• **TASK GOAL**: In the data below, find the line containing "Some buf1 =>", then set down that line and every later line up to and including the line containing "YcsbtInit => ycsbt_start", exactly.

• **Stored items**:
◆ ◆ ◆ ◆ ◆ ◆ ◆
(** What a turn does to the queue: a prefix of it is gone (run, or pushed
    back), the rest keeps its order, and everything new is behind it. *)
Lemma poll_iter_order pushback w rr previous current w' rr' previous' ctl :
  compromised rr = false →
  poll_iter pushback credit w rr previous current = Ret (w', rr', previous', ctl) →
  ctl = Continue ∧ compromised rr' = false ∧
  ∃ k new, waiting rr' = drop k (waiting rr) ++ new ∧ (1 ≤ k)%nat ∧
    (pushback = false → k = 1%nat).
Proof.
  intros Hc. unfold poll_iter.
  change (compromised (set_latest rr current)) with (compromised rr). rewrite Hc.
  change (waiting (set_latest rr current)) with (waiting rr).
  destruct (waiting rr) as [|t q] eqn:Hq.
  { intros [= _ <- _ <-]. split_and!; [done..|]. exists 1%nat, []. cbn. by rewrite Hq. }
  destruct (match t_priority t with DISPATCH => _ | REQUEST => _ end)
    as [[[isd n] diff] prev] eqn:Hprio.
  destruct (t_run w _ t) as [[[[w1 rr1] t1] st]| |] eqn:Hrun; cbn [mbind outcome_bind]; [|done..].
  apply run_appends in Hrun as [[new Hnew] Hcomp]. cbn in Hnew, Hcomp.
  destruct (decide _) as [->|Hst].
  - destruct (t_tear w1 t1) as [[w2 pkts]| |]; cbn; [|done..].
    destruct (respond rr1 pkts) as [rr2| |] eqn:Hresp; cbn; [|done..].
    intros [= _ <- _ <-]. apply respond_queue in Hresp as [-> ->].
    split_and!; [done|congruence|]. exists 1%nat, new. by rewrite Hnew.
  - destruct (pushback && isd && _ && _) eqn:Hgo; cbn.
    + apply andb_prop in Hgo as [Hgo _]. apply andb_prop in Hgo as [Hgo _].
      apply andb_prop in Hgo as [-> ->].
      assert (Z.to_nat n = length q) as ->.
      { destruct (t_priority t); simplify_eq. unfold len. lia. }
      rewrite <-(with_waiting_eta rr1), Hnew, pushback_loop_prefix.
      destruct (push_back_all _ w1 _) as [[w2 rr2]| |] eqn:Hp; cbn; [|done..].
      intros [= _ <- _ <-]. apply push_back_all_queue in Hp as [_ Hc2].
      split_and!; [done|cbn; congruence|].
      exists (S (over_prefix q)), (new ++ [t1]). cbn. rewrite app_assoc. split_and!; [done|lia|done].
    + intros [= _ <- _ <-]. split_and!; [done|cbn; congruence|].
      exists 1%nat, (new ++ [t1]). cbn. by rewrite Hnew, <-app_assoc.
Qed.
Definition ext_put (_ : unit) : ext_m D (gen_step unit) :=
  args ← db_args;
  if decide (len args < 8) then fail_with "Invalid args" 1
  else
    '(table, rem) ← lift (split_at args 8);
    table ← lift (put_table table);
    if decide (len rem < 2) then fail_with "Invalid args" 1
    else
      '(key_len, obj) ← lift (split_at rem 2);
      k0 ← lift (index key_len 0);
      k1 ← lift (index key_len 1);
      let key_len := wadd 16 k0 (wmul 16 k1 256) in
      if decide (len obj < key_len) then fail_with "Invalid args" 1
      else
        let val_offset := wadd 16 0 (wadd 16 10 key_len) in
        '(key, val) ← lift (split_at obj key_len);
        alloc ← db_alloc table key (len val);
        match alloc with
        | Some buf =>
            args ← db_args;
            '(_, val) ← lift (split_at args val_offset);
            buf ← lift (write_slice buf val);
            ok ← db_put buf;
            if ok : bool then _ ← db_resp (str "Success"); mret (GReturn 0)
            else fail_with "put() failed" 1
        | None => fail_with "Allocation failed" 1
        end.
End get_put.

(** ** scan *)

Section scan.
Context `{DB D}.

(** The [n] turns of the loop, from the running key and sum. *)
Fixpoint scan_loop (n : nat) (table : Z) (keys : bytes) (sum : Z) : ext_m D (gen_step unit) :=
  match n with
  | O => _ ← db_resp (pack 8 sum); mret (GReturn 0)
  | S n =>
      obj ← db_get table keys;
      match obj with
      | Some val =>
          b ← lift (index (rb_read val) 0);
          let sum := sum +u64 b in
          next ← lift (slice (rb_read val) 0 4);
          keys ← lift (copy_from_slice keys 0 4 next);
          scan_loop n table keys sum
      | None => fail_with "Object does not exist" 0
      end
  end.

Definition ext_scan (_ : unit) : ext_m D (gen_step unit) :=
  args ← db_args;
  if decide (len args <= 8) then fail_with "Invalid args" 1
  else
    '(t, value) ← lift (split_at args 8);
    '(ord, key) ← lift (split_at value 4);
    let table := or_bytes 0 0 t in
    let range := or_bytes 0 0 ord in
    scan_loop (Z.to_nat (wsub 32 range 1)) table key 0.
End scan.

(** ** ycsbt *)

(** Suspended in the compute part, before another turn of its loop. *)
Inductive YcsbtGen :=
| YcsbtInit
| YcsbtLoop (table : Z) (keys : bytes) (multiobj : option MultiReadBuf) (order : Z).

(** The transfer between the first bytes of the two records. *)
Definition ycsbt_transfer (value1 value2 : bytes) : outcome (bytes * bytes) :=
  a ← index value1 0;
  b ← index value2 0;
  if decide (a > 0 ∧ b < 255) then
    value1 ← set_index value1 0 (a - 1);
    value2 ← set_index value2 0 (b + 1);
    Ret (value1, value2)
  else if decide (b > 0 ∧ a < 255) then
    value2 ← set_index value2 0 (b - 1);
    value1 ← set_index value1 0 (a + 1);
    Ret (value1, value2)
  else Ret (value1, value2).

Section ycsbt.
Context `{DB D}.

Definition ycsbt_finish (table : Z) (keys : bytes) (multiobj : option MultiReadBuf) :
    ext_m D (gen_step YcsbtGen) :=
  match multiobj with
  | Some vals =>
      if decide (mrb_num vals = 2) then
        '(key1, key2) ← lift (split_at keys 30);
        value1 ← lift (mrb_read vals);
        let (_, vals) := mrb_next vals in
        value2 ← lift (mrb_read vals);
        '(value1, value2) ← lift (ycsbt_transfer value1 value2);
        buf1 ← db_alloc table key1 (len value1);
        match buf1 with
        | Some buf1 =>
            buf2 ← db_alloc table key2 (len value2);
            match buf2 with
            | Some buf2 =>
                buf1 ← lift (write_slice buf1 value1);
                buf2 ← lift (write_slice buf2 value2);
                _ ← db_put buf1;
                _ ← db_put buf2;
                mret (GReturn 0)
            | None => fail_with "Error" 1
            end
        | None => fail_with "Error" 1
        end
      else fail_with "Error" 1
  | None => fail_with "Object does not exist" 1
  end.

(** A turn of the compute loop. *)
Definition ycsbt_loop (table : Z) (keys : bytes) (multiobj : option MultiReadBuf) (order : Z) :
    ext_m D (gen_step YcsbtGen) :=
  if decide (order <= 2000) then ycsbt_finish table keys multiobj
  else mret (GYield (YcsbtLoop table keys multiobj (order - 2000))).

(** [db.debug_log("")], for the operation 3, does nothing ([DEBUG] is false). *)
Definition ycsbt_start : ext_m D (gen_step YcsbtGen) :=
  args ← db_args;
  if decide (len args <= 38) then fail_with "Invalid args" 1
  else
    optype ← lift (index args (len args - 1));
    if decide (optype = 3) then mret (GReturn 0)
    else
      '(s_table, rem) ← lift (split_at args 8);
      '(rem, _) ← lift (split_at rem (len rem - 1));
      '(keys, ord) ← lift (split_at rem (wsub 64 (len rem) 4));
      let table := or_bytes 0 0 s_table in
      let order := or_bytes 0 0 ord in
      if decide (optype = 1) then
        obj ← db_get table keys;
        match obj with
        | Some val => _ ← db_resp (rb_read val); mret (GReturn 0)
        | None => fail_with "Object does not exist" 1
        end
      else
        multiobj ← db_multiget table 30 keys;
        if decide (order > 0) then
          if decide (order >= 600) then mret (GYield (YcsbtLoop table keys multiobj (order - 600)))
          else ycsbt_loop table keys multiobj order
        else ycsbt_finish table keys multiobj.

Definition ext_ycsbt (g : YcsbtGen) : ext_m D (gen_step YcsbtGen) :=
  match g with
  | YcsbtInit => ycsbt_start
  | YcsbtLoop table keys multiobj order => ycsbt_loop table keys multiobj order
  end.
End ycsbt.

(** ** aggregate *)

Definition SUCCESSFUL : Z := 1.

Definition INVALIDKEY : Z := 3.

Definition KEYLENGTH : Z := 30.

Inductive AggregateGen :=
| AggrInit
| AggrCompute (order aggr : Z).

Section aggregate.
Context `{DB D}.

(** The first bytes of the values. *)
Definition aggr_column (vals : MultiReadBuf) : ext_m D (list Z) :=
  let push col vals := v ← lift (mrb_read vals); b ← lift (index v 0); mret (col ++ [b]) in
  col ← (if decide (mrb_num vals > 0) then push [] vals else mret []);
  '(col, _) ← while_next (turns vals) push col vals;
  mret col.

Definition aggr_start : ext_m D (gen_step AggregateGen) :=
  arg ← db_args;
  '(t, val) ← lift (split_at arg 8);
  '(n, val) ← lift (split_at val 4);
  '(o, key) ← lift (split_at val 4);
  let table := or_bytes 0 0 t in
  let num_k := or_bytes 0 0 n in
  let order := or_bytes 0 0 o in
  obj ← GET1 table key;
  match obj with
  | Some val =>
      '(value, _) ← lift (split_at (rb_read val) (KEYLENGTH * num_k));
      buf ← MULTIGET1 table KEYLENGTH value;
      match buf with
      | Some vals =>
          col ← aggr_column vals;
          mret (GYield (AggrCompute order (foldl (wadd 64) 0 col)))
      | None => _ ← db_resp (pack 1 INVALIDKEY); mret (GReturn 0)
      end
  | None => mret (GYield (AggrCompute order 0))
  end.

(** [aggr] is squared [order - 1] times. *)
Definition ext_aggregate (g : AggregateGen) : ext_m D (gen_step AggregateGen) :=
  match g with
  | AggrInit => aggr_start
  | AggrCompute order aggr =>
      let aggr := Nat.iter (Z.to_nat (order - 1)) (λ a, wmul 64 a a) aggr in
      _ ← db_resp (pack 1 SUCCESSFUL);
      _ ← db_resp (pack 8 aggr);
      mret (GReturn 0)
  end.
End aggregate.

(** ** pushback *)

(** Waiting for the [i]th of [num] lookups, or in the compute loop. *)
Inductive PushbackGen :=
| PbInit
| PbGet (i num ord : Z) (table : Z) (keys : bytes)
| PbLoop (ord mul : Z).

Section pushback.
Context `{DB D}.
◆ ◆ ◆ ◆ ◆ ◆ ◆
• **RESULT OF THIS TASK**:
        | Some buf1 =>
            buf2 ← db_alloc table key2 (len value2);
            match buf2 with
            | Some buf2 =>
                buf1 ← lift (write_slice buf1 value1);
                buf2 ← lift (write_slice buf2 value2);
                _ ← db_put buf1;
                _ ← db_put buf2;
                mret (GReturn 0)
            | None => fail_with "Error" 1
            end
        | None => fail_with "Error" 1
        end
      else fail_with "Error" 1
  | None => fail_with "Object does not exist" 1
  end.

(** A turn of the compute loop. *)
Definition ycsbt_loop (table : Z) (keys : bytes) (multiobj : option MultiReadBuf) (order : Z) :
    ext_m D (gen_step YcsbtGen) :=
  if decide (order <= 2000) then ycsbt_finish table keys multiobj
  else mret (GYield (YcsbtLoop table keys multiobj (order - 2000))).

(** [db.debug_log("")], for the operation 3, does nothing ([DEBUG] is false). *)
Definition ycsbt_start : ext_m D (gen_step YcsbtGen) :=
  args ← db_args;
  if decide (len args <= 38) then fail_with "Invalid args" 1
  else
    optype ← lift (index args (len args - 1));
    if decide (optype = 3) then mret (GReturn 0)
    else
      '(s_table, rem) ← lift (split_at args 8);
      '(rem, _) ← lift (split_at rem (len rem - 1));
      '(keys, ord) ← lift (split_at rem (wsub 64 (len rem) 4));
      let table := or_bytes 0 0 s_table in
      let order := or_bytes 0 0 ord in
      if decide (optype = 1) then
        obj ← db_get table keys;
        match obj with
        | Some val => _ ← db_resp (rb_read val); mret (GReturn 0)
        | None => fail_with "Object does not exist" 1
        end
      else
        multiobj ← db_multiget table 30 keys;
        if decide (order > 0) then
          if decide (order >= 600) then mret (GYield (YcsbtLoop table keys multiobj (order - 600)))
          else ycsbt_loop table keys multiobj order
        else ycsbt_finish table keys multiobj.

Definition ext_ycsbt (g : YcsbtGen) : ext_m D (gen_step YcsbtGen) :=
  match g with
  | YcsbtInit => ycsbt_start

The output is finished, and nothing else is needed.